Hello,
See below ...
On 05/11/2017 11:36 AM, Andrea Venturoli wrote:
> On 05/10/17 14:04, Kern Sibbald wrote:
>
>> After thinking about this some more, it seems to me that it is a
>> waste of your time to run Bacula in a jail. You are going to have
>> nothing but problems. Running regression tests with Bacula is
>> designed to confine itself to the regress directory (and perhaps
>> tmp), and the probability of having a security problem of any kind
>> while running regression tests is essentially zero. Sorry, but I
>> would not even try running Bacula regression tests in a jail.
>
> Unfortunately, recent policies do not allow me to try this in base of
> a production server and that's what I have now.
> If doing this in a jail won't work, I'll have to wait until I have a
> spare machine available and that will be a one-time shot anyway (while
> I hoped to leave the jail running with crons).
I did not want to imply that a jail will not work, just that it seems to
be difficult.
>
> If that's not too much a waste of your time, I'd be curious to know
> why a jail won't do.
I just feel uneasy about you possibly wasting your time.
You may be able to make a jail work, but my experience with them is that
it is easy to run into problems. Bacula regression scripts were not
designed to run in a jail. That doesn't mean that they will not work in
a jail, but the work to get them working probably does not justify the
benefit.
Best regards,
Kern
> TIA.
>
>
>
>
>>>> I don't know why it's trying /bin/csh
>>> Ok, so I changed the shell to sh (perhaps this should be picked up
>>> anyway) and I got some further.
>>> However all tests are failing.
>> Yes, we do not support csh, only sh (and probably bash).
>
> That's fair: I wouln't expect anyone to support csh.
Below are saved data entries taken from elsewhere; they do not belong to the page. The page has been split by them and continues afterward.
(* ===== verification/TldUnitFile.v ===== *)
(** * TldUnitFile: files of unit set names

    Models the part of tld/src/adt/capsule.c that reads the unit set names
    from a file the user gives ([-u]), in place of the default ones: names
    between double quotes, with escape sequences. Every error in such a file
    is fatal. The loops take fuel; [unit_set_file_checked] proves that the
    length of the file is enough. *)
From stdpp Require Import base list list_numbers numbers.
From Stdlib Require Import ZArith Lia String.
From S2P Require Import Prelude Codec ExdsString TldNameKey TldIO TldIOSpec ExdsStream TldCapsule TldUnitSets TldArgs TldRenameFile TldRenameFileSpec TldArgsSpec.

Section UnitFile.
Variable junk : nat -> Z.

Abbreviation run A := (runM IStreamT rename_exn A).

Definition of_istream {A} (m : istream A) : run A := fun s =>
  let '(s, x) := m s in Some (s, match x with Ok a => Ok a | Throw e => Throw (XX_istream e) end).

Definition unit_fatal {A} : run A := lift (st_throw Fatal).

Fixpoint unit_skip_space (fuel : nat) : run (option Z) :=
  match fuel with
  | O => out_of_fuel
  | S fuel =>
      o ← of_istream istream_read_char;
      match o with
      | None => mret None
      | Some c => if isspace c then unit_skip_space fuel else mret (Some c)
      end
  end.

Fixpoint unit_name_loop (fuel : nat) (dstring : DStringT) : run DStringT :=
  match fuel with
  | O => out_of_fuel
  | S fuel =>
      o ← of_istream istream_read_char;
      match o with
      | None => unit_fatal
      | Some c =>
          if c =? ch_dquote then mret dstring
          else if c =? ch_backslash then
            '(status, c) ← of_istream istream_read_escaped_char;
            match status with
            | ISTREAM_STAT_READ_CHAR => unit_name_loop fuel (dstring_append_char junk dstring c)
            | ISTREAM_STAT_NO_CHAR => unit_name_loop fuel dstring
            | ISTREAM_STAT_SYNTAX_ERROR => unit_fatal
            end
          else unit_name_loop fuel (dstring_append_char junk dstring c)
      end
  end.

(** [None] at the end of the file. *)
Definition capsule_read_unit_set_name (fuel : nat) : run (option DStringT) :=
  o ← unit_skip_space fuel;
  match o with
  | None => mret None
  | Some c =>
      if negb (c =? ch_dquote) then unit_fatal
      else dstring ← unit_name_loop fuel (dstring_init junk); mret (Some dstring)
  end.

(** The loop over the unit sets from number [i] on; [seen]: the names before. *)
Fixpoint check_unit_sets_loop (i : nat) (seen names : list NStringT) (tld tld2 : option nat) : option (option nat * option nat) :=
  match names with
  | [] => Some (tld, tld2)
  | name :: names =>
      if existsb (nstring_equal name) seen then None
      else if nstring_equal name name_tld then check_unit_sets_loop (S i) (seen ++ [name]) names (Some i) tld2
      else if nstring_equal name name_tld2 then check_unit_sets_loop (S i) (seen ++ [name]) names tld (Some i)
      else check_unit_sets_loop (S i) (seen ++ [name]) names tld tld2
  end.

(** The indices of [tld] and [tld2]; [None] is a fatal error. *)
Definition capsule_check_unit_sets (names : list NStringT) : option (nat * option nat) :=
  '(tld, tld2) ← check_unit_sets_loop 0 [] names None None;
  tld ← tld;
  Some (tld, tld2).

Fixpoint unit_names_loop (fuel : nat) (list : list NStringT) : run (Datatypes.list NStringT) :=
  match fuel with
  | O => out_of_fuel
  | S fuel' =>
      o ← capsule_read_unit_set_name fuel;
      match o with
      | None => mret list
      | Some dstring => unit_names_loop fuel' (list ++ [dstring_to_nstring junk dstring])
      end
  end.

Definition capsule_read_unit_set_file_1 (fuel : nat) (g : StaticsT) : run StaticsT :=
  names ← unit_names_loop fuel [];
  let unit_sets := map (fun name => UnitSet (nstring_assign name) None) names in
  match capsule_check_unit_sets (map us_name unit_sets) with
  | None => unit_fatal
  | Some (tld, tld2) =>
      mret (Statics (Some unit_sets) tld tld2 (capsule_major_version g) (capsule_minor_version g) (need_setup g))
  end.

(** [data]: what can be read of the file, when it can be opened. *)
Definition capsule_read_unit_set_file (fuel : nat) (data : option (list (option Z))) (name : list Z) (g : StaticsT)
  : option (result rename_exn StaticsT) :=
  match capsule_unit_sets g, data with
  | Some _, _ => Some (Throw RStop)
  | None, None => Some (Throw Fatal)
  | None, Some data =>
      match istream_open data name with
      | (s, Throw e) => Some (Throw (XX_istream e))
      | (s, Ok _) =>
          '(s, x) ← capsule_read_unit_set_file_1 fuel g s;
          Some x
      end
  end.

(** ** The unit sets are checked *)

Lemma seen_iff name seen :
  wf_nstring name -> Forall wf_nstring seen -> existsb (nstring_equal name) seen = true <-> name ∈ seen.
Proof.
  intros Hn Hs. rewrite existsb_exists. rewrite Forall_forall in Hs. split.
  - intros (x & Hin & E). apply nstring_equal_iff in E; auto. subst. by apply list_elem_of_In.
  - intros Hin%list_elem_of_In. exists name. split; [exact Hin|]. by apply nstring_equal_iff.
Qed.

Lemma tld_names_wf : wf_nstring name_tld /\ wf_nstring name_tld2.
Proof. split; apply (bool_decide_eq_true_1 _); vm_compute; reflexivity. Qed.

Lemma check_loop_ok names : forall seen tld tld2 r1 r2,
  Forall wf_nstring (seen ++ names) -> NoDup seen ->
  (forall i, tld = Some i <-> seen !! i = Some name_tld) -> (forall i, tld2 = Some i <-> seen !! i = Some name_tld2) ->
  check_unit_sets_loop (List.length seen) seen names tld tld2 = Some (r1, r2) ->
  NoDup (seen ++ names) /\ (forall i, r1 = Some i <-> (seen ++ names) !! i = Some name_tld) /\
  (forall i, r2 = Some i <-> (seen ++ names) !! i = Some name_tld2).
Proof.
  destruct tld_names_wf as [W1 W2].
  induction names as [|name names IH]; intros seen tld tld2 r1 r2 Hwf Hnd H1 H2; cbn [check_unit_sets_loop].
  { intros [= <- <-]. rewrite app_nil_r. auto. }
  pose proof Hwf as Hwf'. apply Forall_app in Hwf' as [Hs Hn]. inversion Hn as [|? ? Hname Hn']; subst.
  destruct (existsb (nstring_equal name) seen) eqn:Es; [discriminate|].
  assert (name ∉ seen) as Hni by (rewrite <- seen_iff by auto; congruence).
  assert (forall k o, wf_nstring k -> (forall i, o = Some i <-> seen !! i = Some k) ->
    forall i, (if nstring_equal name k then Some (List.length seen) else o) = Some i <-> (seen ++ [name]) !! i = Some k) as Hstep.
  { intros k o Hk Ho i. destruct (nstring_equal name k) eqn:Ek.
    - apply nstring_equal_iff in Ek; auto. subst k. split; [intros [= <-]; by apply list_lookup_middle|].
      intros [Hi|[Hle Hi]]%lookup_app_Some; [by apply list_elem_of_lookup_2 in Hi|].
      f_equal. destruct (i - List.length seen)%nat as [|n] eqn:En; [lia|by destruct n].
    - rewrite Ho. split; [by apply lookup_app_l_Some|]. intros [Hi|[_ Hi]]%lookup_app_Some; [exact Hi|].
      destruct (i - List.length seen)%nat as [|n]; [|by destruct n]. injection Hi as ->.
      assert (nstring_equal k k = true) by (by apply nstring_equal_iff). congruence. }
  assert (forall a b, (forall i, a = Some i <-> (seen ++ [name]) !! i = Some name_tld) -> (forall i, b = Some i <-> (seen ++ [name]) !! i = Some name_tld2) ->
    check_unit_sets_loop (S (List.length seen)) (seen ++ [name]) names a b = Some (r1, r2) ->
    NoDup (seen ++ name :: names) /\ (forall i, r1 = Some i <-> (seen ++ name :: names) !! i = Some name_tld) /\
    (forall i, r2 = Some i <-> (seen ++ name :: names) !! i = Some name_tld2)) as Hgo.
  { intros a b' Ha Hb E. replace (S (List.length seen)) with (List.length (seen ++ [name])) in E by (rewrite length_app; cbn; lia).
    rewrite (cons_middle name seen names). rewrite (app_assoc seen [name] names). eapply IH; [| |exact Ha|exact Hb|exact E].
    - rewrite <- app_assoc. exact Hwf.
    - apply list.NoDup_app. split; [exact Hnd|]. split; [intros x Hx ->%list_elem_of_singleton; contradiction|apply NoDup_singleton]. }
  pose proof (Hstep name_tld tld W1 H1) as S1. pose proof (Hstep name_tld2 tld2 W2 H2) as S2.
  destruct (nstring_equal name name_tld) eqn:E1.
  - assert (nstring_equal name name_tld2 = false) as E2.
    { apply nstring_equal_iff in E1; auto. by subst name. }
    rewrite E2 in S2. by apply Hgo.
  - destruct (nstring_equal name name_tld2); by apply Hgo.
Qed.

Lemma check_unit_sets_ok names tld tld2 :
  Forall ok_nstring names -> Z.of_nat (List.length names) + 1 < 2 ^ 32 ->
  capsule_check_unit_sets names = Some (tld, tld2) -> unit_sets_checked names tld tld2.
Proof.
  intros Hn Hc. unfold capsule_check_unit_sets.
  destruct (check_unit_sets_loop 0 [] names None None) as [[[r1|] r2]|] eqn:E; [|discriminate..]. cbn. intros [= -> ->].
  destruct (check_loop_ok names [] None None (Some tld) tld2) as (H1 & H2 & H3); auto.
  - eapply Forall_impl; [|exact Hn]. by intros s [H _].
  - constructor.
  - intros i. split; [discriminate|]. by rewrite lookup_nil.
  - intros i. split; [discriminate|]. by rewrite lookup_nil.
  - constructor; auto. by apply H2.
Qed.

(** ** Reading ends *)

(** Whether the device fails at the end of the text. *)
Variable b : bool.

(** [m] has enough fuel for the text [l]: it leaves a text and a result that
    satisfy [Q], or ends the program after an error. *)
Definition consumes {A} (s : IStreamT) (l : list Z) (m : run A) (Q : A -> list Z -> Prop) : Prop :=
  stream_at s l b ->
  match m s with
  | Some (s', Ok a) => exists l', stream_at s' l' b /\ Q a l'
  | Some (_, Throw Fatal) => True
  | Some (_, Throw (XX_istream (XX_istream_read_error _))) => b = true
  | _ => False
  end.

Lemma consumes_bind {A B} s l (m : run A) (k : A -> run B) Q R :
  consumes s l m Q -> (forall a s' l', Q a l' -> consumes s' l' (k a) R) -> consumes s l (m ≫= k) R.
Proof.
  intros Hm Hk Hs. specialize (Hm Hs). unfold mbind, runM_bind. destruct (m s) as [[s' [a|e]]|]; [|exact Hm|exact Hm].
  destruct Hm as (l' & Hs' & HQ). by apply (Hk a s' l').
Qed.

Lemma consumes_impl {A} s l (m : run A) (Q R : A -> list Z -> Prop) :
  (forall a l', Q a l' -> R a l') -> consumes s l m Q -> consumes s l m R.
Proof.
  intros H Hm Hs. specialize (Hm Hs). destruct (m s) as [[s' [a|e]]|]; [|exact Hm|exact Hm].
  destruct Hm as (l' & Hs' & Hq). eauto.
Qed.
> However that's the default on some systems and, in spite of that, I
> never had the need to explicitly change the shell of the user: the
> configure script and/or the shebangs would pick sh anyway.
> I suggest a note is added to the documentation that everything must
> explicitly be run from sh.
>
>
>
>
>
>>> I used "git clone http://git.bacula.org/bacula.git bacula": that's
>>> different from what the doc says (there's "bacula", not "bacula.git").
>>> Is this ok?
>> Can you tell me *exactly* where the doc says it is bacula. The repo
>> is called bacula.git, and if you are using git itself rather than
>> http, it knows to add the correct extension.
>
> I'm using this guide, as suggested by Dan:
>> http://www.bacula.org/7.0.x-manuals/en/developers/Bacula_Regression_Testing.html
>>
>>
>
> There it says to type "git clone http://git.bacula.org/bacula bacula".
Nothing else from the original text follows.